‘Sunday Politics’ on BBC TV is usually interesting viewing. It’s got Andrew Neill as presenter, and while he mightn’t win the Most-Loveable-Human-Being-I’ve-Ever-Met contest, he does know how to lob a hand-grenade question. He had David Davis, the man who was once considered a cert to lead the Tories, on just now. Neill’s first question was “When are you going to join UKIP, then, David Davis?” which might have set a lesser man gulping and um-awing. Davis handled it with the good humour of a man who sees his arch-enemy (yes, Viriginia, that is David Cameron) in the unhappy situation of having first lost one MP to UKIP, which could seem unfortunate, but then lost a second, which definitely looked like carelessness. Or worse.
But it’s the breakaway bit of Sunday Politics that’s the fun bit. That’s when they open the ‘regions’ slot, and today we had Mark Carruthers talking to journalists Dearbhla McDonald of the Indo and Liam Clark of the Belfast Telegraph. Clarke was interesting on the Poots-Robinson spat – or maybe ‘fight to the death’ would be more accurate.
Poots said Robinson would be gone as leader before the next election; Clarke said he tended to agree. And so do I. A man spouting political blood from so many orifices as Robinson currently is does not, no matter what he says, look like a man in good political-leadership health. Those tweets of support looked phoney, the lemmings talk on TV from Robinson sounded not just contradictory of what he’d said earlier, it sounded, well, kinda fatal for a political party leader. Can you imagine Gerry Adams saying that some of his senior party members had the political vision of a lemming? Or Ian Paisley Sr – when he was still in office, that is. Once out of it, of course, Paisley Sr let fly with rare abandon. Between The Doc calling Robinson ‘the beast’ and Eileen calling Nigel Dodds …what – was it ‘Dodds the sod’? Uncomplimentary, anyway. And then Peter in turn calls his ex-Minister for Health a lemming. To paraphrase W Shakespeare, playwright and poet: there’s something rotten in the DUP that smells of ancient fish.

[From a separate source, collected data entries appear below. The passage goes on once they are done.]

(** The request that carries a call. *)
Definition carries `{IntegerEncoding} (r : Request) (c : call) : Prop :=
  match c, r with
  | CPut k v, Put k' v' => k' = k ∧ v' = v
  | CDelete k, Delete k' => k' = k
  | CWrite os sync, Write_ b sync' => batch_of os = Ret b ∧ sync' = sync
  | CFlush, Flush => True
  | CGetAt id k, GetAt id' k' => id' = id ∧ k' = k
  | CGet k, Get k' => k' = k
  | CGetSnapshot, GetSnapshot => True
  | CDropSnapshot id, DropSnapshot id' => id' = id
  | _, _ => False
  end.

Lemma answer_hist c a : hist (answer c a).1 = hist a ++ added c.
Proof. destruct c; cbn; by rewrite ?app_nil_r. Qed.

Lemma answers_hist cs a : hist (answers cs a).1 = hist a ++ mjoin (added <$> cs).
Proof.
  revert a. induction cs as [|c cs IH]; intros a; cbn; [by rewrite app_nil_r|]. pose proof (answer_hist c a) as Hc. destruct (answer c a) as [a1 r].
  specialize (IH a1). destruct (answers cs a1) as [a2 rs]. cbn in *. by rewrite IH, Hc, app_assoc.
Qed.

Section refinement.
Context `{IEL : IntegerEncodingLaws} `{CRL : Crc32Laws} `{EL : EnvLaws E} `{RG : Rng G} {FW : FixedIntWriter (E * BufWriter w_file)}.
Context (debug_bytes : bytes → string) (order : gset (Z * Z) → list (Z * Z)) (micros : E → exec (E * Z)).
Context (drop_order : gmap Z InnerSnapshot → list InnerSnapshot) (drop_order_ok : ∀ m, drop_order m ≡ₚ (map_to_list m).*2).
Context {u : Cmp} {UO : OrderedCmp u} {UE : ExactCmp u}.
Implicit Types (s : World E ra_file * DB G w_file) (sv : Server (E := E) (G := G)) (a : service).

Definition batch_ok (os : list op) : Prop := Forall (op_ok (u := u)) os ∧ zlen os < 2 ^ 32 ∧ 12 + zlen (ops_bytes os) < 2 ^ 64.

Definition call_ok (c : call) : Prop :=
  Forall batch_ok (added c) ∧ match c with CGetAt _ k | CGet k => key_ok u k ∧ zlen k + 8 < 2 ^ 63 | _ => True end.

(** All batches stay in the memtable. *)
Definition roomy (opt : Options) (base : Z) (Bs : list (list op)) : Prop :=
  ∃ mt : MemTable G, memtable_adds (mentries (base + 1) (concat Bs)) (MemTable_new u) = Ret mt ∧ approx_mem_usage mt < write_buffer_size opt.

Lemma roomy_app opt base Bs Bs' : roomy opt base (Bs ++ Bs') → roomy opt base Bs.
Proof.
  intros (mt & H & Ha). rewrite concat_app, mentries_app, memtable_adds_app in H. exec_inv H. apply memtable_adds_grows in Hk as [Hg _]. exists r. split; [done|lia].
Qed.

(** The server [sv] implements the service [a]. *)
Record serves sv (base top : Z) a : Prop := {
  se_open : is_open (u := u) (sv_db sv) base (hist a) top;
  se_list : sl_inv (db_snaps (sv_db sv).2) (map_to_list (sv_snapshots sv)).*2;
  se_ids : sl_newest (db_snaps (sv_db sv).2) = sv_counter sv;
  se_counter : sv_counter sv = next_ref a;
  se_used id : is_Some (sv_snapshots sv !! id) → id < sv_counter sv;
  se_snaps id : match sv_snapshots sv !! id, snaps a !! id with
                | Some ss, Some n => (n ≤ length (hist a))%nat ∧ sn_seq ss = base + zlen (concat (take n (hist a)))
                | None, None => True
                | _, _ => False
                end;
}.

(** Only the snapshot list of the database changes. *)
Lemma is_open_snaps s sl base Bs top : is_open (u := u) s base Bs top → is_open (u := u) (s.1, set_snaps sl s.2) base Bs top.
Proof.
  intros (mn & es & c & n & [W H2 H3 H4 H5 H6 H7 H8 H9 H10 H11 H12 H13] & Hm). exists mn, es, c, n. split; [|done]. split; try done. by destruct W; split.
Qed.

Lemma open_room s base Bs top opt : is_open (u := u) s base Bs top → db_opt s.2 = opt → roomy opt base Bs → room s.
Proof.
  intros (mn & es & c & n & S & _) Ho (mt & Hmt & Ha). left. pose proof (wi_mem _ _ _ (od_wal _ _ _ _ _ _ _ _ _ S)) as Hm. rewrite Hm in Hmt. injection Hmt as <-. by rewrite Ho.
Qed.

(** The database after a write, as far as the server sees it. *)
Lemma server_write fuel mfuel s base Bs top b os sync : is_open (u := u) s base Bs top → roomy (db_opt s.2) base (Bs ++ [os]) → batch_of os = Ret b → batch_ok os →
  base + zlen (concat (Bs ++ [os])) < 2 ^ 56 →
  ∃ s1, db_write debug_bytes order micros fuel mfuel b sync s = Ret (s1, Ok ()) ∧ is_open (u := u) s1 base (Bs ++ [os]) top
    ∧ db_snaps s1.2 = db_snaps s.2 ∧ db_opt s1.2 = db_opt s.2 ∧ db_path s1.2 = db_path s.2.
Proof.
  intros Hop Hr Eb (B1 & B2 & B3) Hb. pose proof (open_room _ _ _ _ _ Hop eq_refl (roomy_app _ _ _ _ Hr)) as Hroom. destruct Hop as (mn & es & c & n & S & Hm).
  rewrite concat_app, length_app in Hb. cbn [concat] in Hb. rewrite app_nil_r in Hb.
  destruct (open_write debug_bytes order micros (u := u) fuel mfuel s base Bs mn es c n top b os sync S Hroom Eb B2 B3 B1 ltac:(lia)) as (e1 & mt & lw & E1 & S1 & _).
  eexists. split_and!; [exact E1|by exists mn, es, c, n|done..].
Qed.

The other interesting Sunday Politics thing was that Liam Clarke said his newspaper’s poll on Monday would show a majority here in this little stateen want a border poll. EH? Up to now we were told it was only the mad Shinners that wanted one, now we’re told it’s a majority of people! Right lads – time to go for the fall-back position, which both Mark and Liam quickly adopted: a poll here is one thing, but wouldn’t the south have to vote too eventually, ha ha ha, and they wouldn’t be keen on taking on a £10 billion subvention, ha ha ha, chuckle chuckle. I was nearly laughing myself until I remembered: that much-bandied £10 billion figure doesn’t take into account the amount of money tax-payers here pour into the coffers of British Treasury. The final sum might look quite different after you’d done that sum.
And listen, Mark and Liam – I know these things have to be said a few times to get through to people, but you’re both bright guys. You know that the vision of Irish reunification which many people on this island have is not of the south ‘taking over’ the north. In fact for most nationalists and republicans the thought is horrifying. What is proposed is a new state, a new country where a new kind of politics could grow and a new self-reliance would emerge – yes indeed, within the EU. The north is not one of these little trailers that’s going to be hitched on behind the south’s big car. A unified Ireland would be one totally new vehicle. And if you thought an awful lot of Scottish people got excited about the prospect of independence, wait until this poll finally gets unwrapped . You ain’t seen nuthin’ yet.